■ **Exercise instructions**: Copy out the lines of the records below, and only those lines, from the one with "Definition bucketLine (name" through the one with "Definition emptyResponse : Response", exactly as they appear.

[Records from a collection]
(** * kpi-echo-go: request instrumentation and service lifecycle of main.go

    A shallow embedding of [main.go]: the two Prometheus metrics it declares,
    the [metricsMiddleware] that feeds them, and the start-up sequence of
    [main] with Go's panic / [os.Exit] / [defer] control flow written out.

    Conventions.
    - A [time.Time] is an instant in nanoseconds and a [time.Duration] a number
      of nanoseconds (as in Go); the [float64] seconds handed to
      [Histogram.Observe] are kept as that exact number of nanoseconds, and
      bucket bounds are written in nanoseconds too. Floating point is not
      computed: the text of a histogram's [float64] sum is left open.
    - A Go [error] is its message; [nil] is [None].
    - Packages that [main.go] only imports (configuration, repository,
      migration, router, middlewares) are not modelled: what each call does is
      a field of the [World] the program runs in. *)

From Stdlib Require Import ZArith NArith List String Ascii Bool Lia DecimalString.
Import ListNotations.
Local Open Scope string_scope.
Local Open Scope list_scope.
Local Open Scope Z_scope.

Set Implicit Arguments.

Definition error := string.
Definition Time := Z.
Definition Duration := Z.

(** ** The Prometheus client objects used by main.go *)

Module Prometheus.

(** [prometheus.DefBuckets]:
    [.005, .01, .025, .05, .1, .25, .5, 1, 2.5, 5, 10] seconds. *)
Definition DefBuckets : list Duration :=
  [ 5000000; 10000000; 25000000; 50000000; 100000000; 250000000;
    500000000; 1000000000; 2500000000; 5000000000; 10000000000 ].

Record HistogramOpts := {
  hName : string;
  hHelp : string;
  Buckets : list Duration
}.

Record CounterOpts := {
  cName : string;
  cHelp : string
}.

(** A histogram keeps one count per upper bound (not cumulative) and the
    number of observations; observations above the last bound are counted
    in [hcount] only. The client library also keeps the sum of the observed
    seconds as a [float64]: here [hobserved] is the observations it was
    built from, latest first, and [hsum] their exact total. *)
Record Histogram := {
  hopts : HistogramOpts;
  hbuckets : list N;
  hobserved : list Duration;
  hsum : Duration;
  hcount : N
}.

Record Counter := {
  copts : CounterOpts;
  cvalue : N
}.

Definition NewHistogram (o : HistogramOpts) : Histogram :=
  {| hopts := o; hbuckets := map (fun _ => 0%N) (Buckets o);
     hobserved := []; hsum := 0; hcount := 0%N |}.

Definition NewCounter (o : CounterOpts) : Counter :=
  {| copts := o; cvalue := 0%N |}.

(** Index of the first upper bound that is at least [v]
    ([sort.SearchFloat64s]); the number of bounds when there is none. *)
Fixpoint searchBounds (bounds : list Duration) (v : Duration) : nat :=
  match bounds with
  | [] => O
  | b :: rest => if v <=? b then O else S (searchBounds rest v)
  end.

Fixpoint bump (i : nat) (counts : list N) : list N :=
  match counts, i with
  | [], _ => []
  | c :: rest, O => N.succ c :: rest
  | c :: rest, S j => c :: bump j rest
  end.

Definition Observe (v : Duration) (h : Histogram) : Histogram :=
  {| hopts := hopts h;
     hbuckets := bump (searchBounds (Buckets (hopts h)) v) (hbuckets h);
     hobserved := v :: hobserved h;
     hsum := hsum h + v;
     hcount := N.succ (hcount h) |}.

Definition Inc (c : Counter) : Counter :=
  {| copts := copts c; cvalue := N.succ (cvalue c) |}.

(** *** Text exposition

    Counts are integers. A bucket bound is written as the exact decimal of
    its seconds, which is what the shortest-float formatting of the client
    library gives for each of [DefBuckets]. The text of the [float64] sum
    is not computed here: the writer is handed it. *)

Definition fmtN (n : N) : string := NilZero.string_of_uint (N.to_uint n).

Definition digit (d : Z) : ascii := ascii_of_N (48 + Z.to_N (d mod 10)).

Fixpoint fraction (fuel : nat) (f scale : Z) : string :=
  match fuel with
  | O => EmptyString
  | S k =>
      if f =? 0 then EmptyString
      else String (digit (f / scale)) (fraction k (f mod scale) (scale / 10))
  end.

Definition fmtBound (ns : Duration) : string :=
  let a := Z.abs ns in
  let whole := fmtN (Z.to_N (a / 1000000000)) in
  let frac := a mod 1000000000 in
  ((if Z.ltb ns 0 then "-" else EmptyString) ++
   (if Z.eqb frac 0 then whole
    else whole ++ "." ++ fraction 9 frac 100000000))%string.

(** Cumulative counts, one per upper bound. *)
Fixpoint cumulative (acc : N) (counts : list N) : list N :=
  match counts with
  | [] => []
  | c :: rest => (acc + c)%N :: cumulative (acc + c)%N rest
  end.

(** The double-quote character that encloses a label value. *)
Definition dquote : string := String (ascii_of_N 34) EmptyString.

Definition leLabel (name bound : string) : string :=
  (name ++ "_bucket{le=" ++ dquote ++ bound ++ dquote ++ "} ")%string.

Definition bucketLine (name : string) (bc : Duration * N) : string :=
  (leLabel name (fmtBound (fst bc)) ++ fmtN (snd bc))%string.

Definition writeHistogram (sumText : string) (h : Histogram) : list string :=
  let name := hName (hopts h) in
  [ ("# HELP " ++ name ++ " " ++ hHelp (hopts h))%string;
    ("# TYPE " ++ name ++ " histogram")%string ]
  ++ map (bucketLine name)
       (combine (Buckets (hopts h)) (cumulative 0%N (hbuckets h)))
  ++ [ (leLabel name "+Inf" ++ fmtN (hcount h))%string;
       (name ++ "_sum " ++ sumText)%string;
       (name ++ "_count " ++ fmtN (hcount h))%string ].

Definition writeCounter (c : Counter) : list string :=
  let name := cName (copts c) in
  [ ("# HELP " ++ name ++ " " ++ cHelp (copts c))%string;
    ("# TYPE " ++ name ++ " counter")%string;
    (name ++ " " ++ fmtN (cvalue c))%string ].

End Prometheus.

(** ** The state a request runs in *)

(** The response under construction ([echo.Response]). *)
Record Response := {
  Committed : bool;
  Status : Z;
  body : list string
}.

Definition emptyResponse : Response :=
  {| Committed := false; Status := 200; body := [] |}.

■ **Your solution**:
Definition bucketLine (name : string) (bc : Duration * N) : string :=
  (leLabel name (fmtBound (fst bc)) ++ fmtN (snd bc))%string.

Definition writeHistogram (sumText : string) (h : Histogram) : list string :=
  let name := hName (hopts h) in
  [ ("# HELP " ++ name ++ " " ++ hHelp (hopts h))%string;
    ("# TYPE " ++ name ++ " histogram")%string ]
  ++ map (bucketLine name)
       (combine (Buckets (hopts h)) (cumulative 0%N (hbuckets h)))
  ++ [ (leLabel name "+Inf" ++ fmtN (hcount h))%string;
       (name ++ "_sum " ++ sumText)%string;
       (name ++ "_count " ++ fmtN (hcount h))%string ].

Definition writeCounter (c : Counter) : list string :=
  let name := cName (copts c) in
  [ ("# HELP " ++ name ++ " " ++ cHelp (copts c))%string;
    ("# TYPE " ++ name ++ " counter")%string;
    (name ++ " " ++ fmtN (cvalue c))%string ].

End Prometheus.

(** ** The state a request runs in *)

(** The response under construction ([echo.Response]). *)
Record Response := {
  Committed : bool;
  Status : Z;
  body : list string
}.

Definition emptyResponse : Response :=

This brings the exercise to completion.